TheSlightFeelingOfRegret 说:
Producing PC games has never been profitable, since the very beginning only 15% of PC games have ever turned a profit.
What you have to remember is that Windows has no restrictions on game design. A console game has licensing costs, has to be rated, and has reproduction costs. PC games are never licensed (except for Games for Windows, which is voluntary), don't have to be rated unless sold at normal retail outlets, and has no reproduction costs if distributed digitally (Steam and the like) or as shareware (like Mount&Blade). Development tools are freely available (unlike consoles, where the development software and test hardware is very expensive), and some cost nothing (the Ogre 3D engine, for instance). As a result, companies can develop "risky" games that they might have decided against if they had to cover the additional overheads of a console release.
Take Dungeon Lords, for instance; it's one of the worst games I've played in recent years--the first release was almost unplayable, and even the final version has empty, unfinished areas and more bugs than a rainforest. It's cheap and nasty shovelware, but since it comes from a "real" developer it's covered by news sites just like any other game. It is very unlikely that they would have risked releasing this on a console because it's simply too poor to be worth the overheads involved. However, despite poor sales and near-unanimous ridicule, their obviously minimal budget meant they still turned some sort of profit, and they now intend to blight the 360 and PS3 with a sequel (as well as the mandatory PC version, of course). It's trash like this that you have to take into account when talking about games that lose money.
In addition, the market can only support so many products; games with high production budgets have to sell a huge number of copies to even break even (let alone secure profits for future titles), whereas games tending more towards the indie side (like Mount&Blade and Sins of a Solar Empire) have very low budgets. If a game like Mount&Blade sells, say, half a million copies at retail, the developer considers it a success because its development costs weren't anywhere near that (due to an in-house engine, small development team, no Patrick Stewart, etc.)--for a game with a multi-million budget due to dozens of employees, shiny graphics and lots of licensed technologies, half a million copies is a
disaster. It is at this point that the developer comes out and bemoans how their losses were caused by those greedy, dirty pirates, rather than due to the market simply not being able to provide enough turnover to cover their product's high development cost.

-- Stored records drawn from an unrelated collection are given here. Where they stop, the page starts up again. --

Lemma strip_common_prefix base rest : strip_common base (base ++ rest) = ([], rest).
Proof. induction base as [|b base IH]; [by destruct rest|]. simpl. by rewrite bool_decide_eq_true_2. Qed.

Lemma map_const_repeat {A B} (b : B) (l : list A) : map (fun _ => b) l = repeat b (length l).
Proof. induction l; [done|]. simpl. by f_equal. Qed.

Lemma Rel_below base target rest : IsAbs base = true -> IsAbs target = true ->
  clean_parts target = clean_parts base ++ rest -> Rel base target = Ok (local_path rest).
Proof.
  intros Hb Ht H. unfold Rel. destruct rest as [|c rest].
  - rewrite app_nil_r in H. apply Clean_inj in H; [|done..]. by rewrite bool_decide_eq_true_2.
  - rewrite bool_decide_eq_false_2.
    + rewrite IsAbs_Clean by done. simpl. rewrite !words_abs, H by done. rewrite app_comm_cons.
      by rewrite strip_common_prefix.
    + intros Hc. apply Clean_inj in Hc; [|done..]. rewrite H in Hc.
      apply (f_equal length) in Hc. rewrite length_app in Hc. simpl in Hc. lia.
Qed.

(** A local answer of [Rel] means that the target is below the base. *)
Lemma Rel_local base target r : IsAbs base = true -> Rel base target = Ok r -> IsLocal r = true ->
  IsAbs target = true /\ exists rest, clean_parts target = clean_parts base ++ rest /\ Forall plain rest /\ r = local_path rest.
Proof.
  intros Hb. unfold Rel. assert (forall p, IsAbs (Clean p) = true -> IsAbs p = true) as Habs.
  { intros p. unfold Clean. destruct (IsAbs p) eqn:Ha; [done|]. case_bool_decide as He; [done|]. intros Hj.
    destruct (clean_parts_rel p Ha) as (n & l & Hp & Hl). rewrite Hp in *. exfalso. revert Hj.
    destruct n as [|n].
    - simpl. destruct l as [|c l]; [done|]. apply not_true_iff_false, local_rel, local_join; [done|]. exact Hl.
    - simpl. by destruct (repeat ".." n ++ l). }
  case_bool_decide as Hc.
  - intros [= <-] _. assert (IsAbs target = true) as Ht by (apply Habs; rewrite Hc; by apply IsAbs_Clean).
    split; [done|]. exists []. split_and!; [|done|done]. rewrite app_nil_r. by apply Clean_inj.
  - destruct (IsAbs (Clean target)) eqn:Hct; simpl; [|done]. apply Habs in Hct. rewrite !words_abs by done. simpl.
    destruct (strip_common_spec (clean_parts base) (clean_parts target)) as (common & up & down & -> & Hbase & Htarget).
    intros [= <-] Hl. split; [done|]. rewrite map_const_repeat in *.
    assert (Forall plain down) as Hd.
    { pose proof (clean_parts_abs _ Hct) as Hp. rewrite Htarget in Hp. by apply Forall_app in Hp as [_ ?]. }
    destruct up as [|u up].
    + exists down. simpl in *. rewrite app_nil_r in Hbase. rewrite Hbase. split_and!; [done|done|].
      destruct down; [|done]. simpl in Hl. by vm_compute in Hl.
    + exfalso. pose proof (join_up (length (u :: up)) down ltac:(simpl; lia)) as Hup.
      apply local_parts in Hl. set (s := join "/" _) in *.
      assert (".." ∈ clean_parts s) as Hin; [|rewrite Forall_forall in Hl; by apply plain_up, Hl].
      destruct Hup as [->|[b ->]%has_prefix_spec]; [by left|]. unfold clean_parts.
      change ("../" +:+ b) with (".." +:+ String slash b). rewrite split_char_cons by done.
      change (IsAbs (".." +:+ String slash b)) with false. cbn [foldl]. apply list_elem_of_In. rewrite <- in_rev.
      apply list_elem_of_In, up_stays. by left.
Qed.

Lemma cut_at_last_none c s : contains_char c s = false -> cut_at_last c s = None.
Proof.
  induction s as [|a s IH]; simpl; [done|]. intros [Ha Hs]%orb_false_iff. rewrite IH by done. by rewrite Ha.
Qed.

Lemma cut_at_last_app c s t : contains_char c t = false -> cut_at_last c (s +:+ String c t) = Some (s, t).
Proof.
  intros Ht. induction s as [|a s IH].
  - simpl. rewrite cut_at_last_none by done. by rewrite bool_decide_eq_true_2.
  - rewrite append_cons. simpl. by rewrite IH.
Qed.

Lemma join_snoc l c : l <> [] -> join "/" (l ++ [c]) = join "/" l +:+ String slash c.
Proof.
  induction l as [|w l IH]; [done|]. intros _. destruct l as [|w' l]; [done|].
  rewrite <- app_comm_cons, !join_cons by done. rewrite IH by done. by rewrite !append_assoc.
Qed.

Lemma Dir_local l c : Forall plain (l ++ [c]) -> Dir (join "/" (l ++ [c])) = local_path l.
Proof.
  intros [Hl Hc]%Forall_app. apply Forall_cons in Hc as [(_ & _ & _ & Hc) _]. unfold Dir.
  destruct l as [|w l]; [simpl; by rewrite cut_at_last_none|].
  rewrite join_snoc, cut_at_last_app by done. unfold Clean.
  destruct (local_rel _ (local_join (w :: l) ltac:(done) Hl)) as [Ha Hne].
  assert (IsAbs (join "/" (w :: l) +:+ "/") = false) as Ha'.
  { destruct (join "/" (w :: l)); [done|]. by rewrite append_cons, IsAbs_cons in *. }
  assert (clean_parts (join "/" (w :: l) +:+ "/") = w :: l) as Hp.
  { unfold clean_parts. rewrite Ha'. change "/" with (String slash "") at 2. rewrite split_char_app.
    rewrite split_join; [|done|by apply plain_free]. rewrite foldl_app. simpl split_char.
    rewrite (clean_fold_plain false [] (w :: l)) by done. rewrite app_nil_r. cbn [foldl]. rewrite clean_step_skip by auto. by rewrite rev_involutive. }
  rewrite Ha', Hp. by rewrite bool_decide_eq_false_2.
Qed.

Lemma Dir_local_path l c : Forall plain (l ++ [c]) -> Dir (local_path (l ++ [c])) = local_path l.
Proof. intros H. rewrite <- (Dir_local l c H). by destruct l. Qed.

Lemma Clean_local l : Forall plain l -> Clean (local_path l) = local_path l.
Proof.
  intros Hl. destruct l as [|c l]; [done|]. unfold local_path, Clean.
  destruct (local_rel _ (local_join (c :: l) ltac:(done) Hl)) as [-> Hne].
  by rewrite clean_parts_join, bool_decide_eq_false_2.
Qed.

Lemma Join_local l c : Forall plain l -> plain c -> Join [local_path l; c] = local_path (l ++ [c]).
Proof.
  intros Hl Hc. destruct l as [|w l].
  - rewrite Join_two by done. simpl. unfold Clean. change (IsAbs ("." +:+ "/" +:+ c)) with false.
    assert (clean_parts ("." +:+ "/" +:+ c) = [c]) as ->.
    { unfold clean_parts. change (IsAbs ("." +:+ "/" +:+ c)) with false. change ("." +:+ "/" +:+ c) with ("." +:+ String slash c).
      rewrite split_char_cons by done. destruct Hc as (? & ? & ? & Hs). rewrite split_char_none by done. cbn [foldl].
      rewrite (clean_step_skip false [] ".") by auto. by rewrite clean_step_plain. }
    cbn [join app local_path]. by rewrite bool_decide_eq_false_2 by apply Hc.
  - assert (Forall plain ((w :: l) ++ [c])) as Hlc by (apply Forall_app; split; [done|by constructor]).
    rewrite Join_two by (apply local_rel, local_join; done).
    assert (local_path (w :: l) +:+ "/" +:+ c = local_path ((w :: l) ++ [c])) as ->; [|by apply Clean_local].
    unfold local_path at 1. change (local_path ((w :: l) ++ [c])) with (join "/" ((w :: l) ++ [c])). by rewrite join_snoc.
Qed.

Also bear in mind that you can't just look at North America. In North America, console game sales have started taking over from PC game sales due to the technological gap being much narrower (in the days of DOS, the most complex or ambitious games were always on the PC because consoles were simply too weak), and this effect is worsened by digital distribution services which do not disclose their profits and sales figures to groups such as the NPD. In Europe and Asia, however, PC games still sell tremendously well. Series such as Gothic are held about as highly in Europe as Halo is in America. As for Asia, the Koreans hold StarCraft in such high regard that they have three TV stations dedicated to professional StarCraft tournaments (I'm not making this up). They also have dozens of MMOs the English-speaking world has yet to see, all of which are exclusive to Windows.
PC games also have to compete with previous games, sometimes from several years ago, and if they don't equal or outdo those older titles many players simply won't touch them. Take Unreal Tournament 3, for instance. It sold well on consoles but not particularly well on PCs; it is theorised that this is because many players are still playing 2k4, 2k3, or even the original UT, and don't want to pay more for an update or don't like the changes it makes to gameplay. Its low sales are reflected by low player counts on the servers, which further impacts its potential sales. Whereas any modern version of Windows can run about 70-80% of all Windows games ever released (and a surprising number of DOS games) without needing any major compatibility tweaks, console gamers have a severely limited back catalogue. Backwards-compatible titles also don't receive any improvements--on the PC I can play a ten-year-old game online with voice chat and so forth as well as maximised graphics and a much higher resolution than would have been feasible back in the day; backwards compatible console titles have the same visuals and resolutions as the original system (sometimes slightly worse due to emulation limitations) and don't support the new system's improvements to multiplayer. As a result, playing Halo 2 on the Xbox 360 isn't as cohesive an experience as playing Halo 3, whereas on Windows an older title can inherit various improvements as long as they are able to run in the background or be forced in the driver or whatever.